▸ **Data**

───

(** The body of the loop over the lines of the captured output. *)
Definition scan_line (st : Stats) (line : string) : Stats :=
  if contains "nodes" (lower line) then
    try_set (int_field line) set_nodes st
  else if contains "failures" (lower line) || contains "fails" (lower line) then
    try_set (int_field line) set_failures st
  else if contains "propagations" (lower line)
          || contains "propagates" (lower line) then
    try_set (int_field line) set_propagations st
  else if contains "solveTime" line then
    try_set (float_field line) set_time st
  else st.

Definition scan (st : Stats) (lines : list string) : Stats :=
  fold_left scan_line lines st.

(** The marker of a solution in the output of the models. *)
Definition MARKER : string := "Q = ".

(** The status decided after the scan. *)
Definition classify (timeout : Z) (elapsed_time : Q)
  (returncode : Z) (stdout stderr : string) (stats : Stats) : Stats :=
  if (returncode =? 0) && contains MARKER stdout then
    set_solutions (count MARKER stdout) (set_status Sat stats)
  else if returncode =? 0 then
    set_status Unsat stats
  else if contains "TIMEOUT" stderr
          || Qle_bool (inject_Z timeout - 1) elapsed_time then
    set_status Timeout stats
  else
    set_status Error stats.

Definition run_minizinc (timeout : Z) (l : Launch) : Stats :=
  match outcome l with
  | Completed returncode stdout stderr =>
      let elapsed_time := (clock_end l - clock_start l)%Q in
      let stats := mkStats Unknown (Some (Finite elapsed_time)) None None None 0 in
      let stderr_lines := split LF stdout in
      let stats := scan stats stderr_lines in
      classify timeout elapsed_time returncode stdout stderr stats
  | TimeoutExpired =>
      mkStats Timeout (Some (Finite (inject_Z timeout))) None None None 0
  | OtherException =>
      mkStats Error None None None None 0
  end.

(** [str(n)] *)
Definition str (n : Z) : string := NilZero.string_of_int (Z.to_int n).

(** Paths, as pathlib writes them on a POSIX system.  The components
    of a text are its pieces between slashes, the empty ones and the
    single dots left out. *)
Definition components (s : string) : list string :=
  filter (fun x => negb (String.eqb x "" || String.eqb x "."))
         (split "/" s).

(** The root of a text: two leading slashes exactly are kept, any other
    number of them is one slash. *)
Definition root_of (s : string) : string :=
  if prefix "//" s && negb (prefix "///" s) then "//"
  else if prefix "/" s then "/"
  else "".

(** [str(path)] *)
Definition render (root : string) (parts : list string) : string :=
  match root, parts with
  | EmptyString, [] => "."
  | _, _ => root ++ String.concat "/" parts
  end.

(** [Path(base) / key]: a rooted [key] replaces [base]. *)
Definition joinpath (base key : string) : string :=
  if prefix "/" key then render (root_of key) (components key)
  else render (root_of base) (components base ++ components key).

Definition MODELS_DIR : string := "models".
Definition DATA_DIR : string := "data".

(** [MODELS_DIR / model_file] *)
Definition model_path_of (model_file : string) : string :=
  joinpath MODELS_DIR model_file.
(** * Batch file tools of the coding agent: a shallow embedding

    The five batch tools ([readFilesTool], [writeFilesTool],
    [deleteItemsTool], [createDirectoriesTool], [listDirectoriesTool]) are
    TypeScript [async] functions that talk to the host editor through
    collaborators (the approval callback, the ignore controller, the
    [vscode.workspace.fs] driver, ...).  They are embedded here as functions
    in a small monad that threads the host environment and the mutable
    [Cline] fields and records every collaborator call in a trace. *)

From Stdlib Require Import String Ascii List ZArith Lia Bool DecimalString.
From Stdlib.Strings Require Import Byte.
Import ListNotations.

Set Warnings "-register-all".

Open Scope string_scope.
Open Scope list_scope.
Open Scope Z_scope.

Infix "^^" := String.append (at level 60, right associativity).

(* ===================================================================== *)
(** ** JavaScript values and the built-ins the tools use *)
(* ===================================================================== *)

Module Js.

(** JavaScript values as the tools receive them in [block.params].
    Numbers are integers here (exact below 2^53). *)
Inductive JsValue : Type :=
| JsUndefined
| JsNull
| JsBool (b : bool)
| JsNumber (z : Z)
| JsString (s : string)
| JsArray (elems : list JsValue)
| JsObject (fields : list (string * JsValue)).

(** A thrown value: an [Error] object with its optional [code] and its
    [message] (an absent message is the empty string, both are falsy). *)
Record JsError : Type := mkError { code : option string; message : string }.

(** The outcome of an awaited promise. *)
Inductive Settled (A : Type) : Type :=
| Fulfilled (a : A)
| Rejected (e : JsError).
Arguments Fulfilled {A} a.
Arguments Rejected {A} e.

(** [!v] is [negb (truthy v)]. *)
Definition truthy (v : JsValue) : bool :=
  match v with
  | JsUndefined | JsNull => false
  | JsBool b => b
  | JsNumber z => negb (z =? 0)
  | JsString s => negb (s =? "")%string
  | JsArray _ | JsObject _ => true
  end.

(** Truthiness of a [string | undefined]. *)
Definition truthyStr (s : option string) : bool :=
  match s with
  | Some v => negb (v =? "")%string
  | None => false
  end.

Definition isArray (v : JsValue) : bool :=
  match v with JsArray _ => true | _ => false end.

(** [typeof v === "object"] *)
Definition typeofObject (v : JsValue) : bool :=
  match v with JsNull | JsArray _ | JsObject _ => true | _ => false end.

Fixpoint assoc (k : string) (fs : list (string * JsValue)) : JsValue :=
  match fs with
  | [] => JsUndefined
  | (k', v) :: r => if (k =? k')%string then v else assoc k r
  end.

(** [v.k] for a property name [k] that arrays and primitives do not
    have; reading a property of [null] or [undefined] throws. *)
Definition getProp (v : JsValue) (k : string) : Settled JsValue :=
  match v with
  | JsUndefined =>
      Rejected (mkError None ("Cannot read properties of undefined (reading '" ^^ k ^^ "')"))
  | JsNull =>
      Rejected (mkError None ("Cannot read properties of null (reading '" ^^ k ^^ "')"))
  | JsObject fs => Fulfilled (assoc k fs)
  | _ => Fulfilled JsUndefined
  end.

(** [error?.code === "FileNotFound"] *)
Definition isFileNotFound (err : JsError) : bool :=
  match code err with
  | Some c => (c =? "FileNotFound")%string
  | None => false
  end.

(** [a || b] on strings. *)
Definition orElse (a b : string) : string :=
  if (a =? "")%string then b else a.

(** Strings are kept as UTF-8 bytes.  White space in the sense of
    [String.prototype.trim] and of [parseInt] is WhiteSpace and
    LineTerminator: the six ASCII blanks, U+00A0 (two bytes) and U+1680,
    U+2000 to U+200A, U+2028, U+2029, U+202F, U+205F, U+3000 and U+FEFF
    (three bytes each). *)
Definition isSpace (c : ascii) : bool :=
  match nat_of_ascii c with
  | 9%nat | 10%nat | 11%nat | 12%nat | 13%nat | 32%nat => true
  | _ => false
  end.

(** U+00A0 is [C2 A0]. *)
Definition isSpace2 (c d : ascii) : bool :=
  let c := Z.of_nat (nat_of_ascii c) in
  let d := Z.of_nat (nat_of_ascii d) in
  (c =? 194) && (d =? 160).

(** U+1680 is [E1 9A 80]; U+2000 to U+200A, U+2028, U+2029 and U+202F
    are [E2 80 80] to [E2 80 8A], [E2 80 A8], [E2 80 A9] and [E2 80 AF];
    U+205F is [E2 81 9F]; U+3000 is [E3 80 80]; U+FEFF is [EF BB BF]. *)
Definition isSpace3 (c d e : ascii) : bool :=
  let c := Z.of_nat (nat_of_ascii c) in
  let d := Z.of_nat (nat_of_ascii d) in
  let e := Z.of_nat (nat_of_ascii e) in
  ((c =? 225) && (d =? 154) && (e =? 128))
  || ((c =? 226) && (d =? 128)
      && (((128 <=? e) && (e <=? 138)) || (e =? 168) || (e =? 169) || (e =? 175)))
  || ((c =? 226) && (d =? 129) && (e =? 159))
  || ((c =? 227) && (d =? 128) && (e =? 128))
  || ((c =? 239) && (d =? 187) && (e =? 191)).

Fixpoint trimStart (s : string) : string :=
  match s with
  | EmptyString => EmptyString
  | String c r =>
      if isSpace c then trimStart r
      else
        match r with
        | EmptyString => s
        | String d r1 =>
            if isSpace2 c d then trimStart r1
            else
              match r1 with
              | EmptyString => s
              | String e r2 => if isSpace3 c d e then trimStart r2 else s
              end
        end
  end.

(** The string is cut where what is left is white space only. *)
Fixpoint trimEnd (s : string) : string :=
  match s with
  | EmptyString => EmptyString
  | String c r => if (trimStart s =? "")%string then EmptyString else String c (trimEnd r)
  end.

Definition trim (s : string) : string := trimEnd (trimStart s).

(** [hay.includes(needle)] *)
Fixpoint includes (hay needle : string) : bool :=
  String.prefix needle hay ||
  match hay with
  | EmptyString => false
  | String _ r => includes r needle
  end.

(** [xs.join(sep)] *)
Definition join (sep : string) (xs : list string) : string :=
  String.concat sep xs.

(** [`${n}`] for an integer. *)
Definition numToString (z : Z) : string :=
  NilZero.string_of_int (Z.to_int z).

Definition digitValue (c : ascii) : option Z :=
  let n := Z.of_nat (nat_of_ascii c) in
  if (48 <=? n) && (n <=? 57) then Some (n - 48)
  else if (97 <=? n) && (n <=? 122) then Some (n - 87)
  else if (65 <=? n) && (n <=? 90) then Some (n - 55)
  else None.

Fixpoint parseDigits (radix : Z) (s : string) (acc : option Z) : option Z :=
  match s with
  | EmptyString => acc
  | String c r =>
      match digitValue c with
      | Some d =>
          if d <? radix
          then parseDigits radix r
                 (Some (match acc with Some a => a * radix + d | None => d end))
          else acc
      | None => acc
      end
  end.

(** [Number.MAX_SAFE_INTEGER], 2^53 - 1: up to it a JavaScript number
    holds an integer, its predecessor and its successor exactly. *)
Definition MAX_SAFE_INTEGER : Z := 9007199254740991.

(** [parseInt(s)] with no radix; [None] is [NaN].  The result is the
    integer the digits denote.  It is the JavaScript number up to 2^53 in
    magnitude; beyond, the number is the nearest double (and an infinity
    past the largest one), which this integer is not: what is stated of
    the arithmetic on a parsed number is stated up to
    [MAX_SAFE_INTEGER]. *)
Definition parseInt (s : string) : option Z :=
  let s1 := trimStart s in
  let '(neg, s2) :=
    match s1 with
    | String "-" r => (true, r)
    | String "+" r => (false, r)
    | _ => (false, s1)
    end in
  let '(radix, s3) :=
    match s2 with
    | String "0" (String "x" r) => (16, r)
    | String "0" (String "X" r) => (16, r)
    | _ => (10, s2)
    end in
  match parseDigits radix s3 None with
  | Some v => Some (if neg then - v else v)
  | None => None
  end.

(** [new TextEncoder().encode(s)]: strings are kept as UTF-8 bytes. *)
Definition encode (s : string) : list byte := list_byte_of_string s.

(** [typeof p === "string" && p.trim() !== ""] *)
Definition isNonBlankString (v : JsValue) : bool :=
  match v with
  | JsString s => negb (trim s =? "")%string
  | _ => false
  end.

(** The strings of an array already filtered by [isNonBlankString]. *)
Fixpoint strings (vs : list JsValue) : list string :=
  match vs with
  | [] => []
  | JsString s :: r => s :: strings r
  | _ :: r => strings r
  end.

End Js.
Import Js.
(** * A scapegoat tree on a pointer heap

    Shallow embedding of [src/src/Tree.hpp] (namespace [DM852], struct
    [Tree<Key, Value, Comp>]).  Nodes live in a heap indexed by addresses;
    a [Node*] is an optional address, [None] being [nullptr].  Every method
    is a function on the heap that either returns its result together with
    the new heap, or stops with the reason why the C++ program would leave
    defined behaviour: a null pointer dereference, a dangling pointer, or a
    loop that does not terminate (fuel exhausted).

    Keys are [int] ordered by [std::less<int>], as in the driver
    [test/main.cpp]; values are any type with [operator!=] and a default
    constructor.  The [float] field [alpha] is the constant [0.57] in every
    constructor and is only ever copied.  Floating point is IEEE binary32
    with rounding to nearest, ties to even: conversions from [int],
    [alpha * n] and the argument of [build] are rounded as the machine
    rounds them.  The value of [h_alpha()] depends on the logarithm of the
    C library, which is no part of the source: it is a parameter. *)

From stdpp Require Import base option list gmap sorting.
From Stdlib Require Import ZArith QArith Lia.

Set Warnings "-clear-no-such-hyp".
Local Open Scope Z_scope.

Module DM852.

(** ** Results of a computation on the heap *)

Inductive result (A : Type) : Type :=
| Ok (a : A)
| NullDeref
| Dangling
| OutOfFuel.
Arguments Ok {A} a.
Arguments NullDeref {A}.
Arguments Dangling {A}.
Arguments OutOfFuel {A}.

Definition result_bind {A B : Type} (f : A → result B) (m : result A) : result B :=
  match m with
  | Ok a => f a
  | NullDeref => NullDeref
  | Dangling => Dangling
  | OutOfFuel => OutOfFuel
  end.

#[export] Instance result_mbind : MBind result := @result_bind.
#[export] Instance result_mret : MRet result := @Ok.

Abbreviation loc := positive.
Abbreviation ptr := (option positive).
(** * Deepstack object detection for Home Assistant: the detection pipeline

    A shallow embedding of
    [custom_components/deepstack_object/image_processing.py]:
    the geometry helpers, the classifier, the normaliser [get_objects],
    the file-name slug [get_valid_filename], and the two stateful methods of
    [ObjectClassifyEntity], [process_image] and [save_image].

    Python values are modelled as follows.
    - [float] is the kernel's binary64 type; [+ - * /] and the comparisons
      are the IEEE operations Python uses, and [round(x, n)] is CPython's
      correctly rounded algorithm (see [py_round]).
    - labels, object types and entity ids are [string]s: the code only tests
      them for equality and for emptiness.
    - the text handled by [get_valid_filename] is a list of Unicode code
      points ([pystr]), because [strip] and the class [\w] look at single
      characters.
    - exceptions are values of [exn]; functions that can raise return a
      [result]; the methods of the entity live in the monad [M], which
      threads [self] and records what the method does to the outside (log
      lines, drawing, files, events). *)

From Stdlib Require Import ZArith NArith List String Ascii Bool Lia.
From Stdlib Require Import Floats.
Import ListNotations.

Set Warnings "-inexact-float".

(* ================================================================== *)
(** ** Python floats *)

Module PyFloat.

Open Scope Z_scope.

(** The integer nearest to [num / den] ([den > 0]), ties to the even one. *)
Definition round_half_even (num den : Z) : Z :=
  let q := num / den in
  let r := num mod den in
  match 2 * r ?= den with
  | Lt => q
  | Gt => q + 1
  | Eq => if Z.even q then q else q + 1
  end.

(** The double nearest to the decimal [(-1)^s * n / d] (what [strtod]
    returns for it): one correctly rounded division of exact operands. *)
Definition strtod_ratio (s : bool) (n d : positive) : float :=
  SF2Prim (SFdiv prec emax (S754_finite s n 0) (S754_finite false d 0)).

(** [round(x, ndigits)] for a float [x] and [0 <= ndigits]. CPython
    ([float.__round__], [double_round]) prints the exact binary value of [x]
    with [ndigits] decimals, rounding half to even, and reads the decimal
    back; infinities and NaN round to themselves. *)
Definition py_round (x : float) (ndigits : N) : float :=
  match Prim2SF x with
  | S754_finite s m e =>
      let scale := 10 ^ Z.of_N ndigits in
      let num := Zpos m * scale * (if 0 <=? e then 2 ^ e else 1) in
      let den := if 0 <=? e then 1 else 2 ^ (- e) in
      match round_half_even num den with
      | Zpos n => strtod_ratio s n (Z.to_pos scale)
      | _ => if s then (-0)%float else 0%float
      end
  | _ => x
  end.

(** [float(n)] for an [int] [n], rounded to nearest (exact below 2^53; the
    sizes of an image are far below the range where Python raises
    [OverflowError]). *)
Definition float_of_int (n : Z) : float :=
  SF2Prim (binary_normalize prec emax n 0 false).

(** [a <= b] and [a < b] as propositions. *)
Definition le (a b : float) : Prop := (a <=? b)%float = true.
Definition lt (a b : float) : Prop := (a <? b)%float = true.

End PyFloat.

(* ================================================================== *)
(** ** Exceptions and results *)

Inductive exn : Type :=
| UnidentifiedImageError                 (* PIL: the bytes are no image *)
| DeepstackException (msg : string)      (* deepstack.core *)
| ZeroDivisionError
| NameError (name : string)
| OtherException (msg : string).         (* anything else a collaborator raises *)

Inductive result (A : Type) : Type :=
| Ok (a : A)
| Raise (e : exn).
Arguments Ok {A} a.
Arguments Raise {A} e.

Definition rbind {A B} (r : result A) (k : A -> result B) : result B :=
  match r with
  | Ok a => k a
  | Raise e => Raise e
  end.

Declare Scope result_scope.
Delimit Scope result_scope with res.
Notation "x <- c ;; k" := (rbind c (fun x => k))
  (at level 61, c at next level, right associativity) : result_scope.
(** * Skill validation and packaging: a shallow embedding

    The development follows the three Python modules of the repository:
    [skill_utils.py] (path safety, header parsing, field validators, the
    result accumulator, file reading), [validate_skill.py] (the validation
    engine) and [package_skill.py] (manifest, file collector, packager).

    Conventions.
    - A Python [str] is a Rocq [string]; every [ascii] stands for one code
      point below 256, so [length] is Python's [len].
    - A value produced by the YAML loader is a [value]; operations that
      Python resolves dynamically ([len], truthiness, [re.match] on a
      non-string) are written out with the exception they raise.
    - Code that touches the file system runs in the monad [M]: it reads an
      immutable [world], appends to a log of [event]s and may raise.
    - [yaml.safe_load] (PyYAML) and [repr] of containers are not part of the
      repository and are taken as parameters. *)

From Stdlib Require Import String Ascii List Bool Arith NArith ZArith Lia.
From Stdlib Require Import DecimalString.
Import ListNotations.

Set Warnings "-register-all".

Open Scope list_scope.
Open Scope string_scope.

(* ================================================================== *)
(** * Python strings *)
(* ================================================================== *)

Module PyStr.

(** Characters that string literals cannot spell directly. *)
Definition nl : string := String "010"%char EmptyString.
Definition dq : string := String "034"%char EmptyString.

(** [str.isspace] on the code points below 256:
    TAB..CR, FS..US, SPACE, NEL and NBSP. *)
Definition is_space (c : ascii) : bool :=
  let n := N_of_ascii c in
  (((9 <=? n) && (n <=? 13)) || ((28 <=? n) && (n <=? 32))
   || (n =? 133) || (n =? 160))%N.

Fixpoint lstrip (s : string) : string :=
  match s with
  | EmptyString => EmptyString
  | String c s' => if is_space c then lstrip s' else s
  end.
(** * libstix2 / datastore / sqlite3: collections, range windows, bundles

    A shallow embedding of the collection part of the sqlite3 datastore
    (GetBundle, GetObjectList, GetManifestData, addCollection,
    getCollections, processRangeValues) and the properties of its
    range-window arithmetic, its query pipeline and its write path. *)

From Stdlib Require Import ZArith List String Ascii Bool Lia.
Import ListNotations.

Local Open Scope string_scope.
Local Open Scope list_scope.
Local Open Scope Z_scope.

(* ====================================================================== *)
(** ** Go's [int] *)
(* ====================================================================== *)

(** Go's [int] on the 64-bit targets the datastore is built for: a signed
    two's-complement integer; [+] and [-] wrap around silently. *)
Module GoInt.

Definition intSize : Z := 64.
Definition minInt : Z := - 2 ^ (intSize - 1).
Definition maxInt : Z := 2 ^ (intSize - 1) - 1.

Definition inRange (z : Z) : Prop := minInt <= z <= maxInt.

(** The representative of [z] modulo [2^64] that lies in [minInt..maxInt]. *)
Definition wrap (z : Z) : Z := (z - minInt) mod 2 ^ intSize + minInt.

Definition add (a b : Z) : Z := wrap (a + b).
Definition sub (a b : Z) : Z := wrap (a - b).

End GoInt.

(* ====================================================================== *)
(** ** Errors and results *)
(* ====================================================================== *)

(** A Go [error] value: built by [errors.New(msg)], or by
    [fmt.Errorf(msg, err)] around an error handed over by a callee. *)
Inductive error : Type :=
| errorsNew (msg : string)
| fmtErrorf (msg : string) (arg : error).
(** X20: create-campaign reads the settings of the answer.  When the
    platform answers with a success whose body holds no settings (a 204
    among them), an invocation that is not refused fails with a
    TypeError although its one POST was sent (the credential is set and
    [new URL] takes its endpoint for a URL, or nothing is answered). *)
Theorem X20_create_needs_settings `{Builtins} (entry : EntryPoint) (env : Env)
  (remote : Remote) (args : Args) (data : JsValue) :
  Client.API_KEY env <> "" -> resolves env -> delivers remote data ->
  nullish (field_of data "settings") = true ->
  refused (invoke_at entry env CreateCampaign args remote)
  \/ (outcome (invoke_at entry env CreateCampaign args remote) = Err TypeError
      /\ exists request,
           requests (invoke_at entry env CreateCampaign args remote) = [request]
           /\ Http.method request = "POST").
Proof.
  intros K U D N.
  destruct entry; unfold invoke_at; enter_tool; verdicts;
    try (left; eexists; reflexivity);
    right; enter_handler.
  - erewrite call_then_project by (apply (client_delivered env remote data K D); exact U).
    cbn [outcome snd requests fst bindR]. split.
    + clear - N. no_settings N.
    + eexists. split; reflexivity.
  - match goal with |- context [Api.mc env ?m ?p ?b ?ps] =>
      pose proof (mc_set env m p b ps remote K U) as Mc end.
    cbv zeta in Mc. rewrite (settle_delivered remote data D) in Mc.
    erewrite call_then_project by exact Mc.
    cbn [outcome snd requests fst bindR]. split.
    + clear - N. no_settings N.
    + eexists. split; reflexivity.
Qed.
(** The frame [M] starts at the point [p0] and its two edge vectors
    that do not end in the apex are the edge vectors [x1-p0] and [x2-p0]
    rescaled. *)
Definition rescaled (sqrt : Q -> Q) (p0 x1 x2 : Vector3d) (M : Matrix4d)
  : Prop :=
  corner0 M = p0 /\
  rescaledTo sqrt (minus x1 p0) (edge1 M) /\
  rescaledTo sqrt (minus x2 p0) (edge2 M).

(** The point indices of the vertices and of their fans are valid for
    [numPts] points. *)
Definition fansInRange (numPts : Z) (vertexList : list vertex) : Prop :=
  Forall (fun v => 0 <= index v < numPts /\
                   Forall (fun x => 0 <= x < numPts) (connectedTriangles v))
         vertexList.

(** A triangle with two sides of length 2, and its per-face tetrahedron. *)
Definition bigTriangle : list Vector3d := [V3 0 0 0; V3 2 0 0; V3 0 2 0].

(** The corners of the unit square. *)
Definition squarePts : list Vector3d :=
  [V3 0 0 0; V3 1 0 0; V3 1 1 0; V3 0 1 0]%Q.

(** ** Degeneracy filter *)

(** [abs(M.determinant()) > EPSILON], with [abs] the absolute value of
    a double. *)
Definition nonDegenerate (M : Matrix4d) : bool :=
  Qltb EPSILON (Qabs (determinant M)).

(** The values of the default constructors [edge()] and [vertex()]
    (the latter leaves [index] uninitialised). *)
Definition edge_default : edge := Edge (0, 0) (0, 0).
Definition vertex_default : vertex := Vertex 0 [].

(** The lists that [removeDegenerate] updates in place. *)
Record lists : Set :=
  Lists { l_tetList : list Z; l_faceList : list Z;
          l_edgeList : list edge; l_vertexList : list vertex }.

(** [v.resize(goodList.size()); for(i...) v[i] = old[goodList[i]]], where
    [old] is the copy of [v] taken before. *)
Definition keepGood {A} (d : A) (goodList : list Z) (v : list A)
  : result (list A) :=
  let old := v in
  forLoop (length goodList)
    (fun i v =>
       let* g := vat goodList (Z.of_nat i) in
       let* x := vat old g in
       vset v (Z.of_nat i) x)
    (resize (length goodList) d v).

(** The loop over the wedges of a vertex in the per-vertex branch; the
    state is [isGood] and [cur].  [&&] does not read [P[cur]] once
    [isGood] is false. *)
Definition wedgesGood (P : list Matrix4d) (j : nat) (st : bool * Z)
  : result (bool * Z) :=
  let '(isGood, cur) := st in
  let* isGood :=
    (if isGood then let* M := vat P cur in Ok (nonDegenerate M)
     else Ok false) in
  Ok (isGood, cur + 1).

(** [removeDegenerate(tetMode, numPts, tetList, faceList, edgeList,
    vertexList, P)]: the returned count and the updated lists. *)
Definition removeDegenerate (tetMode numPts : Z) (tetList faceList : list Z)
    (edgeList : list edge) (vertexList : list vertex) (P : list Matrix4d)
  : result (Z * lists) :=
  let* '(faceList, edgeList, vertexList) :=
    if tetMode =? TM_FACE then
      let oldFaceList := faceList in
      let numTet := Z.to_nat (size tetList / 4) in
      let* goodList :=
        forLoop numTet
          (fun i goodList =>
             let* M := vat P (Z.of_nat i) in
             if nonDegenerate M then Ok (push_back goodList (Z.of_nat i))
             else Ok goodList)
          [] in
      let numFaces := length goodList in
      let* faceList :=
        forLoop numFaces
          (fun i faceList =>
             let i := Z.of_nat i in
             let* g := vat goodList i in
             let* a := vat oldFaceList (3 * g) in
             let* faceList := vset faceList (3 * i) a in
             let* g := vat goodList i in
             let* b := vat oldFaceList (3 * g + 1) in
             let* faceList := vset faceList (3 * i + 1) b in
             let* g := vat goodList i in
             let* c := vat oldFaceList (3 * g + 2) in
             vset faceList (3 * i + 2) c)
          (resize (3 * numFaces) 0%Z faceList) in
      let* '(edgeList, _) := makeEdgeList faceList in
      Ok (faceList, edgeList, vertexList)
    else if tetMode =? TM_EDGE then
      let* goodList :=
        forLoop (length edgeList)
          (fun i goodList =>
             let* M0 := vat P (2 * Z.of_nat i) in
             if nonDegenerate M0 then
               let* M1 := vat P (2 * Z.of_nat i + 1) in
               if nonDegenerate M1 then Ok (push_back goodList (Z.of_nat i))
               else Ok goodList
             else Ok goodList)
          [] in
      let* edgeList := keepGood edge_default goodList edgeList in
      Ok (faceList, edgeList, vertexList)
    else if (tetMode =? TM_VERTEX) || (tetMode =? TM_VFACE) then
      let* '(goodList, _) :=
        forLoop (length vertexList)
          (fun i '(goodList, cur) =>
             let* v := vat vertexList (Z.of_nat i) in
             let* '(isGood, cur) :=
               forLoop (length (connectedTriangles v) / 2) (wedgesGood P)
                 (true, cur) in
             Ok (if isGood : bool then push_back goodList (Z.of_nat i)
                 else goodList, cur))
          ([], 0%Z) in
      let* vertexList := keepGood vertex_default goodList vertexList in
      Ok (faceList, edgeList, vertexList)
    else Ok (faceList, edgeList, vertexList) in
  let* '(tetList, dim) :=
    makeTetList tetMode numPts faceList edgeList vertexList in
  Ok (dim, Lists tetList faceList edgeList vertexList).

───

▸ **Task**
Beginning at the line above with "Raise (e : exn)." and finishing at the line with "Delimit Scope result_scope with res.", return each line exactly and return nothing else.

▸ **Solution**
| Raise (e : exn).
Arguments Ok {A} a.
Arguments Raise {A} e.

Definition rbind {A B} (r : result A) (k : A -> result B) : result B :=
  match r with
  | Ok a => k a
  | Raise e => Raise e
  end.

Declare Scope result_scope.
Delimit Scope result_scope with res.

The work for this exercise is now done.